Families (parents, spouses, siblings), friends, neighbours, bosses, co-workers, colleagues should be more emotionally sensitive to the people around them, and reach out and in-quire what’s going on when someone they know is excessively withdrawn or unusually elated. Institutional and organizational abuse, child, sexual, psychological and emotional abuse should be discouraged, reported and punished. Perpetrators of maltreatment (neglect, exploitation and trafficking) should be arrested and brought to book.
Social issues related to “body shaming”, stigmatization for any reason, discrimination of any sort, segregation, racism, dysfunctional family experiences, poor upbringing, sibling rivalry, rejection, deprivation, victimization, marital issues (separation, divorce), incest, rape, work place conflict, examination failure, sexual harassment, bullying (school or cyber), overwhelming stress, low socio-economic status, infrastructural decay, economic recession and insecurity, should be wholistically addressed through family support programmes, social security provisions by relevant institutions and authorities responsible for ensuring a sane and healthy society and governments.

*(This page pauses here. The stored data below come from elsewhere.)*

Lemma design_grams :
  gram11 (design_matrix concentrations) = 8 /\
  gram12 (design_matrix concentrations) = 63500 /\
  gram22 (design_matrix concentrations) = 1365250000.
Proof.
  unfold gram11, gram12, gram22, design_matrix, concentrations, rsum.
  cbn. repeat split; lra.
Qed.


Lemma band_coefficient_affine a b :
  band_coefficient (map (fun c => a + b * c) concentrations) = b * SCALING.
Proof.
  unfold band_coefficient. rewrite lstsq2_affine by apply design_full_rank.
  reflexivity.
Qed.

Lemma np_log_where_exp x : np_log_where (Fin (exp x)) = Fin x.
Proof.
  rewrite np_log_where_pos by apply exp_pos.
  rewrite ln_exp. reflexivity.
Qed.

(** A row of constant radiance resampled through a column of finite
    weights. *)
Lemma fdot_constant_row (T : Type) (v : R) (grid : list T) (ms : list R) :
  length grid = length ms ->
  fdot (map (fun _ => v) grid) (map Fin ms) = Fin (v * rsum ms).
Proof.
  unfold fdot, fsum, rsum. revert ms.
  induction grid as [|g grid IH]; intros [|m ms] H; try discriminate;
    cbn [map combine fold_right fst snd].
  - f_equal. ring.
  - rewrite IH by (cbn in H; congruence). cbn. f_equal. ring.
Qed.

Lemma nth_error_combine (S T : Type) (l : list S) (l' : list T) j a b :
  nth_error l j = Some a -> nth_error l' j = Some b ->
  nth_error (combine l l') j = Some (a, b).
Proof.
  revert l l'. induction j as [|j IH]; intros [|x l] [|x' l'] H H';
    try discriminate; cbn in *.
  - congruence.
  - auto.
Qed.

Lemma nth_error_seq_1 n j : (j < n)%nat -> nth_error (seq 1 n) j = Some (S j).
Proof.
  intro H. rewrite nth_error_nth' with (d := 0%nat) by (rewrite length_seq; lia).
  rewrite seq_nth by lia. reflexivity.
Qed.

Lemma map_Fin_injective l l' : map Fin l = map Fin l' -> l = l'.
Proof.
  revert l'. induction l as [|x l IH]; intros [|x' l'] H; try discriminate;
    [reflexivity |].
  cbn in H. injection H as -> H. f_equal. auto.
Qed.



(** * Part III: further properties of the program *)

(** ** Axis Index Mapper *)

Lemma log2_increasing (x y : R) : 0 < x -> x < y -> log2 x < log2 y.
Proof.
  intros Hx Hxy. unfold log2, Rdiv.
  apply Rmult_lt_compat_r.
  - apply Rinv_0_lt_compat, ln2_pos.
  - apply ln_increasing; assumption.
Qed.

Lemma log2_ge_1 (x : R) : 2 <= x -> 1 <= log2 x.
Proof.
  intro H. replace 1 with (log2 (2 ^ 1)) by (rewrite log2_pow2; reflexivity).
  destruct H as [H | <-].
  - left. apply log2_increasing; lra.
  - right. f_equal. lra.
Qed.
Definition facteur_iso (annee_iso : Z) : float :=
  let f := 1.0 in
  let f := if (annee_iso >? 1980)%Z then 0.5 else f in
  let f := if (annee_iso >? 2005)%Z then 0.25 else f in
  let f := if (annee_iso >? 2015)%Z then 0.15 else f in
  f.

Definition init (uid nom type_paroi : string)
    (longueur hauteur_largeur : float) (orientation contact : string)
    (annee_iso : Z) (materiau : string) : resultat t :=
  Retourne {|
    id := uid;
    nom := nom;
    type_paroi := type_paroi;
    longueur := longueur;
    hauteur_largeur := hauteur_largeur;
    surface_brute := longueur * hauteur_largeur;
    orientation := orientation;
    contact := contact;
    menuiseries := [];
    u_value := u_base materiau * facteur_iso annee_iso;
    b_coef := if String.eqb contact "Local Non Chauffé" then 0.95 else 1.0
  |}.

Definition avec_menuiseries (self : t) (ms : list Menuiserie.t) : t :=
  {| id := id self;
     nom := nom self;
     type_paroi := type_paroi self;
     longueur := longueur self;
     hauteur_largeur := hauteur_largeur self;
     surface_brute := surface_brute self;
     orientation := orientation self;
     contact := contact self;
     menuiseries := ms;
     u_value := u_value self;
     b_coef := b_coef self |}.

Definition ajouter_menuiserie (self : t) (menuiserie : Menuiserie.t)
    : resultat t :=
  Retourne (avec_menuiseries self (menuiseries self ++ [menuiserie])).

Definition get_surface_vitree (self : t) : float :=
  somme (map Menuiserie.surface (menuiseries self)).

Definition get_surface_nette (self : t) : float :=
  surface_brute self - get_surface_vitree self.

Definition calcul_deperditions (self : t) : float :=
  let dp_opaque := get_surface_nette self * u_value self * b_coef self in
  let dp_vitree :=
    somme (map (fun m => Menuiserie.surface m * Menuiserie.u_value m
                         * b_coef self)
               (menuiseries self)) in
  dp_opaque + dp_vitree.

End Paroi.

Module Piece.

Record t : Type := mk {
  id : string;
  nom : string;
  longueur : float;
  largeur : float;
  hauteur : float;
  surface_hab : float;
  volume : float;
  murs : list Paroi.t;
  planchers : list Paroi.t;
  plafonds : list Paroi.t
}.

Definition init (uid nom : string) (longueur largeur hauteur : float)
    : resultat t :=
  let surface_hab := longueur * largeur in
  Retourne {|
    id := uid;
    nom := nom;
    longueur := longueur;
    largeur := largeur;
    hauteur := hauteur;
    surface_hab := surface_hab;
    volume := surface_hab * hauteur;
    murs := [];
    planchers := [];
    plafonds := []
  |}.

Definition avec_collections (self : t) (ms sols plafs : list Paroi.t) : t :=
  {| id := id self;
     nom := nom self;
     longueur := longueur self;
     largeur := largeur self;
     hauteur := hauteur self;
     surface_hab := surface_hab self;
     volume := volume self;
     murs := ms;
     planchers := sols;
     plafonds := plafs |}.

Definition ajouter_paroi (self : t) (paroi : Paroi.t) : resultat t :=
  if String.eqb (Paroi.type_paroi paroi) "MUR" then
    Retourne (avec_collections self (murs self ++ [paroi]) (planchers self)
                               (plafonds self))
  else if String.eqb (Paroi.type_paroi paroi) "PLANCHER" then
    Retourne (avec_collections self (murs self) (planchers self ++ [paroi])
                               (plafonds self))
  else if String.eqb (Paroi.type_paroi paroi) "PLAFOND" then
    Retourne (avec_collections self (murs self) (planchers self)
                               (plafonds self ++ [paroi]))
  else
    Retourne self.

End Piece.

(** A row of the itemized report. *)
Record ligne : Type := mk_ligne {
  Element : string;
  Type_ : string;
  Deperdition : float
}.

Module Projet.

Record t : Type := mk {
  pieces : list Piece.t;
  altitude : Z;
  zone_climatique : string;
  annee_construction : Z
}.

Definition init : resultat t :=
  Retourne {| pieces := [];
              altitude := 0;
              zone_climatique := "H1";
              annee_construction := 1990 |}.

Definition psi_menuiserie : float := 0.1.
Definition psi_plancher : float := 0.35.
Definition psi_plafond : float := 0.25.

Definition pt_menuiseries (pertes_pt : float) (fens : list Menuiserie.t)
    : float :=
  fold_left
    (fun pertes_pt fen =>
       let perimetre :=
         (Menuiserie.largeur fen + Menuiserie.hauteur fen) * 2 in
       pertes_pt + perimetre * psi_menuiserie)
    fens pertes_pt.

Definition contact_deperditif (contact : string) : bool :=
  existsb (String.eqb contact) ["Extérieur"; "Local Non Chauffé"].

Definition pt_mur (etat : float * float) (mur : Paroi.t) : float * float :=
  let '(pertes_pt, longueur_murs_ext) := etat in
  let pertes_pt := pt_menuiseries pertes_pt (Paroi.menuiseries mur) in
  let longueur_murs_ext :=
    if contact_deperditif (Paroi.contact mur)
    then longueur_murs_ext + Paroi.longueur mur
    else longueur_murs_ext in
  (pertes_pt, longueur_murs_ext).

Definition pt_piece (etat : float * float) (piece : Piece.t)
    : float * float :=
  fold_left pt_mur (Piece.murs piece) etat.

Definition calcul_ponts_thermiques_auto (self : t) : float :=
  let '(pertes_pt, longueur_murs_ext) :=
    fold_left pt_piece (pieces self) (0.0, 0.0) in
  let pertes_pt := pertes_pt + longueur_murs_ext * psi_plancher in
  let pertes_pt := pertes_pt + longueur_murs_ext * psi_plafond in
  pertes_pt.

Definition deperditions_parois (piece_nom type_ : string)
    (etat : float * list ligne) (parois : list Paroi.t)
    : float * list ligne :=
  fold_left
    (fun '(total_watts, details) paroi =>
       let d := Paroi.calcul_deperditions paroi in
       (total_watts + d,
        details ++ [ {| Element := piece_nom +:+ " - " +:+ Paroi.nom paroi;
                        Type_ := type_;
                        Deperdition := d |} ]))
    parois etat.

Definition deperditions_piece (etat : float * list ligne) (piece : Piece.t)
    : float * list ligne :=
  let etat := deperditions_parois (Piece.nom piece) "Mur+Baies" etat
                                  (Piece.murs piece) in
  let etat := deperditions_parois (Piece.nom piece) "Plancher" etat
                                  (Piece.planchers piece) in
  let etat := deperditions_parois (Piece.nom piece) "Plafond" etat
                                  (Piece.plafonds piece) in
  etat.

Definition calcul_global_deperditions (self : t) : float * list ligne :=
  let '(total_watts, details) :=
    fold_left deperditions_piece (pieces self) (0.0, []) in
  let ponts := calcul_ponts_thermiques_auto self in
  let total_watts := total_watts + ponts in
  let details :=
    details ++ [ {| Element := "Global";
                    Type_ := "Ponts Thermiques";
                    Deperdition := ponts |} ] in
  (total_watts, details).

(** Number of envelope elements of a project. *)
Definition nombre_elements (self : t) : nat :=
  length (flat_map (fun r => Piece.murs r ++ Piece.planchers r
                             ++ Piece.plafonds r)
                   (pieces self)).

Several studies have shown that persons who have experienced any or multiple forms of abuse and any of the emotional, environmental, physical, mental, psychological or socio-economic challenges previously mentioned at any point of their lives, are at risk of mental health illness, substance abuse and have higher odds of being suicidal. Social media posts across platforms which insult, incite or troll people should be reported to avoid any form of emotional or sexual abuse, which can trigger emotional stress and depressive illnesses.
The access to and purchase of “Sniper” should be regulated, patrols and law enforcement agents should be stationed around large water bodies especially in urban areas and helplines should be accessible to all Nigerians across the country to get helpful information, counselling and report of any suspicious behaviour. Let’s prevent suicides in Nigeria, let’s encourage everyone to LIVE LIFE.
•Dr. Olugbade, a Primary Care Physician with the Ministry of Defence, is a N-FELTP/AFENET trained Field Epidemiologist and a mental health advocate.